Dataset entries
Segment Open

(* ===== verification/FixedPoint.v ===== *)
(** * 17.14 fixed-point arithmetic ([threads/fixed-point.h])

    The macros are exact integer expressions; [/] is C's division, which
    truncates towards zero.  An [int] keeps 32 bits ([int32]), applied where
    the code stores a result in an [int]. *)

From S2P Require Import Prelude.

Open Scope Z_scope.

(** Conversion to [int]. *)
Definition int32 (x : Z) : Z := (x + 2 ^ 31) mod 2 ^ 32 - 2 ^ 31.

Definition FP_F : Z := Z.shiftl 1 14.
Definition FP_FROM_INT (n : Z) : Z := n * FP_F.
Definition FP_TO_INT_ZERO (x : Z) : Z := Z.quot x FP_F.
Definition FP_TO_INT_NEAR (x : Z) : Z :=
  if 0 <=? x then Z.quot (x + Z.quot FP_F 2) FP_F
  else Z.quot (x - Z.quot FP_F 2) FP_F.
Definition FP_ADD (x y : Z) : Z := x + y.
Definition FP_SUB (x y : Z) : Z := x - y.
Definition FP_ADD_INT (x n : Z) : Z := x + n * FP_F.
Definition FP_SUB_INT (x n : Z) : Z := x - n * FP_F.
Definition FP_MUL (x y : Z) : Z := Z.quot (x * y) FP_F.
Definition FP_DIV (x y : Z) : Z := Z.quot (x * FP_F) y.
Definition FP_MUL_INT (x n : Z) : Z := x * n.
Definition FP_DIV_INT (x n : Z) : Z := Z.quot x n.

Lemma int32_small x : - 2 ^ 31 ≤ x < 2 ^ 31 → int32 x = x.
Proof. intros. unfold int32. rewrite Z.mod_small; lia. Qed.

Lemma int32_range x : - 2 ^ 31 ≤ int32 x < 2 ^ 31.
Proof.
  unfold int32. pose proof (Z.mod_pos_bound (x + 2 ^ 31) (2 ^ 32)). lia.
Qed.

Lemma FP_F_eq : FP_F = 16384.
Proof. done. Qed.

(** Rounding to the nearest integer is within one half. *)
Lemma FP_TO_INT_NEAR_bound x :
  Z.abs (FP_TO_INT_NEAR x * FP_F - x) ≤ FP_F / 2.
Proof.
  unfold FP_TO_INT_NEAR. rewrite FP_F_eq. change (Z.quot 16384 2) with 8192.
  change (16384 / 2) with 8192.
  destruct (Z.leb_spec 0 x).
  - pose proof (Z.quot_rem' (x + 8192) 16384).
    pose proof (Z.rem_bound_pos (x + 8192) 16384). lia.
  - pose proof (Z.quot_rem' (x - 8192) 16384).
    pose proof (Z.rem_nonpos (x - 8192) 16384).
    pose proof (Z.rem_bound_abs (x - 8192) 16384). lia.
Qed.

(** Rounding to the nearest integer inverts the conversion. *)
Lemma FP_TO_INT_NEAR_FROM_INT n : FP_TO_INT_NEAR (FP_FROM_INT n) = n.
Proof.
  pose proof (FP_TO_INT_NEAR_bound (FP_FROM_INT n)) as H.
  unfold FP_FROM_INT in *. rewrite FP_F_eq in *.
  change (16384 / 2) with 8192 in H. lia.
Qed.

Segment Closed
Segment Open

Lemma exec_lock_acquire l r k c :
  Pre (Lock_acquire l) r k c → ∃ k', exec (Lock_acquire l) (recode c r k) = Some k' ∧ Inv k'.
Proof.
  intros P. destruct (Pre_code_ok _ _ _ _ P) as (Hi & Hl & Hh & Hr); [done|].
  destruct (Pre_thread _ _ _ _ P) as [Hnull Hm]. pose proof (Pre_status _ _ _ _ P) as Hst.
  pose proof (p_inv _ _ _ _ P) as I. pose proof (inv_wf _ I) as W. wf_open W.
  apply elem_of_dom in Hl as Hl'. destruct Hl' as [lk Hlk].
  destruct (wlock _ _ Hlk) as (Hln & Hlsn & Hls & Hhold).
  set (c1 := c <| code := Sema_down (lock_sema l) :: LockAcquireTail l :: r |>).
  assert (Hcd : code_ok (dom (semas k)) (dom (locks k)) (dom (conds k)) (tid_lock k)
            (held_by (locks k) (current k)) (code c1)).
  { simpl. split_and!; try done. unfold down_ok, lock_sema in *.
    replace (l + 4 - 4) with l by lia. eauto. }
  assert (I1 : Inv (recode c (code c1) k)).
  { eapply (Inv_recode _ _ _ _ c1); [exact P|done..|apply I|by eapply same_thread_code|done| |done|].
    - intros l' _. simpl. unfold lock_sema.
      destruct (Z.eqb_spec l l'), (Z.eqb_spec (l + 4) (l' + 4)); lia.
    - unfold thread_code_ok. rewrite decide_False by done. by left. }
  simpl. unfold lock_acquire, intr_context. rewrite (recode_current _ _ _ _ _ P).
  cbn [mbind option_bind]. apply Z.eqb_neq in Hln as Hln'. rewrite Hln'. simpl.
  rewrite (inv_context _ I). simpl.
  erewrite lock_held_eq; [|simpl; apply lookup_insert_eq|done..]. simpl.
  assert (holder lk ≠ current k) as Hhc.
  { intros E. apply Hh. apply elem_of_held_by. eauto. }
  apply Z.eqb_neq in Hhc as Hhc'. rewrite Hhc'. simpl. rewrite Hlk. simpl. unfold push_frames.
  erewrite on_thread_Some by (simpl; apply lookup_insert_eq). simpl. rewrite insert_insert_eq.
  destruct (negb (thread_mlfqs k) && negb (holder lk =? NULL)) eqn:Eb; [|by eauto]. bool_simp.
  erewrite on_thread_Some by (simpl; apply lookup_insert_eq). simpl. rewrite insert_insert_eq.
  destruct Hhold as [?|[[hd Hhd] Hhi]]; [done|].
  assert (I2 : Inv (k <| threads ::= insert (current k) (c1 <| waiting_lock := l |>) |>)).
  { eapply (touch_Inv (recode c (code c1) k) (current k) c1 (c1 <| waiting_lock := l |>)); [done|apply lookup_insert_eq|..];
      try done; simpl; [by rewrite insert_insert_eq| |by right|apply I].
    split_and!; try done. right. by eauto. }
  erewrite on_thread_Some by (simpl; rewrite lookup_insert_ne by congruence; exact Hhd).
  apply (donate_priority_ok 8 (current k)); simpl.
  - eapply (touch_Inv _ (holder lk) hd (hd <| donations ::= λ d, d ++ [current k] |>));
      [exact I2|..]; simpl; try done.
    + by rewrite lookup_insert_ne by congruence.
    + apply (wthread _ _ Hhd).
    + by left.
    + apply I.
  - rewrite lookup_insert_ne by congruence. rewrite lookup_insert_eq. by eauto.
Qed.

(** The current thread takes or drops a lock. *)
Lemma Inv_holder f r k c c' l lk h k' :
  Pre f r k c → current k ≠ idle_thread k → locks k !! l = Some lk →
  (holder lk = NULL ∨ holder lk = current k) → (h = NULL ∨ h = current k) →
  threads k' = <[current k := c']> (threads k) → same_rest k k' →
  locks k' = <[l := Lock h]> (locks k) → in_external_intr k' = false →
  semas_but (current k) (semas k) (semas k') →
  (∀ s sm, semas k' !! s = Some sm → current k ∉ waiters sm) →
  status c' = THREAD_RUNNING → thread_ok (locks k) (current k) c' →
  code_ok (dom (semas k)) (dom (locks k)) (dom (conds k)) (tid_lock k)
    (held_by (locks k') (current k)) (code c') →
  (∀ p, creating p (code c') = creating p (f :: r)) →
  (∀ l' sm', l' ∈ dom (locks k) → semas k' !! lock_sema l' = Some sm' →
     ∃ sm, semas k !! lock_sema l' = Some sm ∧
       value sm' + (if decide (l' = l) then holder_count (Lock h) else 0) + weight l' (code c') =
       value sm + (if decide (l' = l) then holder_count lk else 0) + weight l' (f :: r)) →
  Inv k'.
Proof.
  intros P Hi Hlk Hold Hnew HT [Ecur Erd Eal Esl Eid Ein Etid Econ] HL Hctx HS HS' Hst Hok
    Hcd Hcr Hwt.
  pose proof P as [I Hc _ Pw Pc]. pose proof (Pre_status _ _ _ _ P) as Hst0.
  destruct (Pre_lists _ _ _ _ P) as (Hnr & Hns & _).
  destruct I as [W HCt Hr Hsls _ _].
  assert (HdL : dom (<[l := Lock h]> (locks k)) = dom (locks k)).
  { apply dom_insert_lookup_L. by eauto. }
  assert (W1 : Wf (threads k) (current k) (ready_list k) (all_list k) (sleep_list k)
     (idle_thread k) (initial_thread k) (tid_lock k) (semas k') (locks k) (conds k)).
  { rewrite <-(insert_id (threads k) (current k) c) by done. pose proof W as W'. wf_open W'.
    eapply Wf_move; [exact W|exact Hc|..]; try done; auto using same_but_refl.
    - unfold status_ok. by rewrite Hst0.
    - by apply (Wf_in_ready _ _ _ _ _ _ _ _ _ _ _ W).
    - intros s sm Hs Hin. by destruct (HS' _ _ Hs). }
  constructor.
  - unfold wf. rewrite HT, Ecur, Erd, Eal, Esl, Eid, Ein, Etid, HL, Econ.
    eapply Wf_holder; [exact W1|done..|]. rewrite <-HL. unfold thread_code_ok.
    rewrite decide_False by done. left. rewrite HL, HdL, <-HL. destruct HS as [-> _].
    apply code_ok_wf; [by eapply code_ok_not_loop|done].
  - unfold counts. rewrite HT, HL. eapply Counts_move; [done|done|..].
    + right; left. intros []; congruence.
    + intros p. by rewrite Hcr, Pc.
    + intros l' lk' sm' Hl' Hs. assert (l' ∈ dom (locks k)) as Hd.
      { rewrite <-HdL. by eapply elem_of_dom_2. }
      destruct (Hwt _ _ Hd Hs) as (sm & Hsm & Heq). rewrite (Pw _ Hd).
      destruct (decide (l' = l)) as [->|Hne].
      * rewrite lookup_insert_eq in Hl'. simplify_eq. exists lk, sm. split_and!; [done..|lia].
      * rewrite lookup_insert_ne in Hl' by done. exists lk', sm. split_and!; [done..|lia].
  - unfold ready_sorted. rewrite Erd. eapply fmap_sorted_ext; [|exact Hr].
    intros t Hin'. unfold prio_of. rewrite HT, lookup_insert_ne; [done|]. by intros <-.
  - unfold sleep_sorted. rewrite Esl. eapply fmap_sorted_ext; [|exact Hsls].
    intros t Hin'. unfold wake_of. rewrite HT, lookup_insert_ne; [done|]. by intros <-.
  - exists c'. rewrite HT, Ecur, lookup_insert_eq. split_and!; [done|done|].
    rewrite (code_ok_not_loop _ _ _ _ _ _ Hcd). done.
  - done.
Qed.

Segment Closed

Problem to solve> What you return must be an exact retyping of the lines above starting at the line with "the code stores a result in an [int]. *)" and ending at the line with "Definition FP_TO_INT_NEAR (x", and nothing besides.

Answer to the problem>
    the code stores a result in an [int]. *)

From S2P Require Import Prelude.

Open Scope Z_scope.

(** Conversion to [int]. *)
Definition int32 (x : Z) : Z := (x + 2 ^ 31) mod 2 ^ 32 - 2 ^ 31.

Definition FP_F : Z := Z.shiftl 1 14.
Definition FP_FROM_INT (n : Z) : Z := n * FP_F.
Definition FP_TO_INT_ZERO (x : Z) : Z := Z.quot x FP_F.
Definition FP_TO_INT_NEAR (x : Z) : Z :=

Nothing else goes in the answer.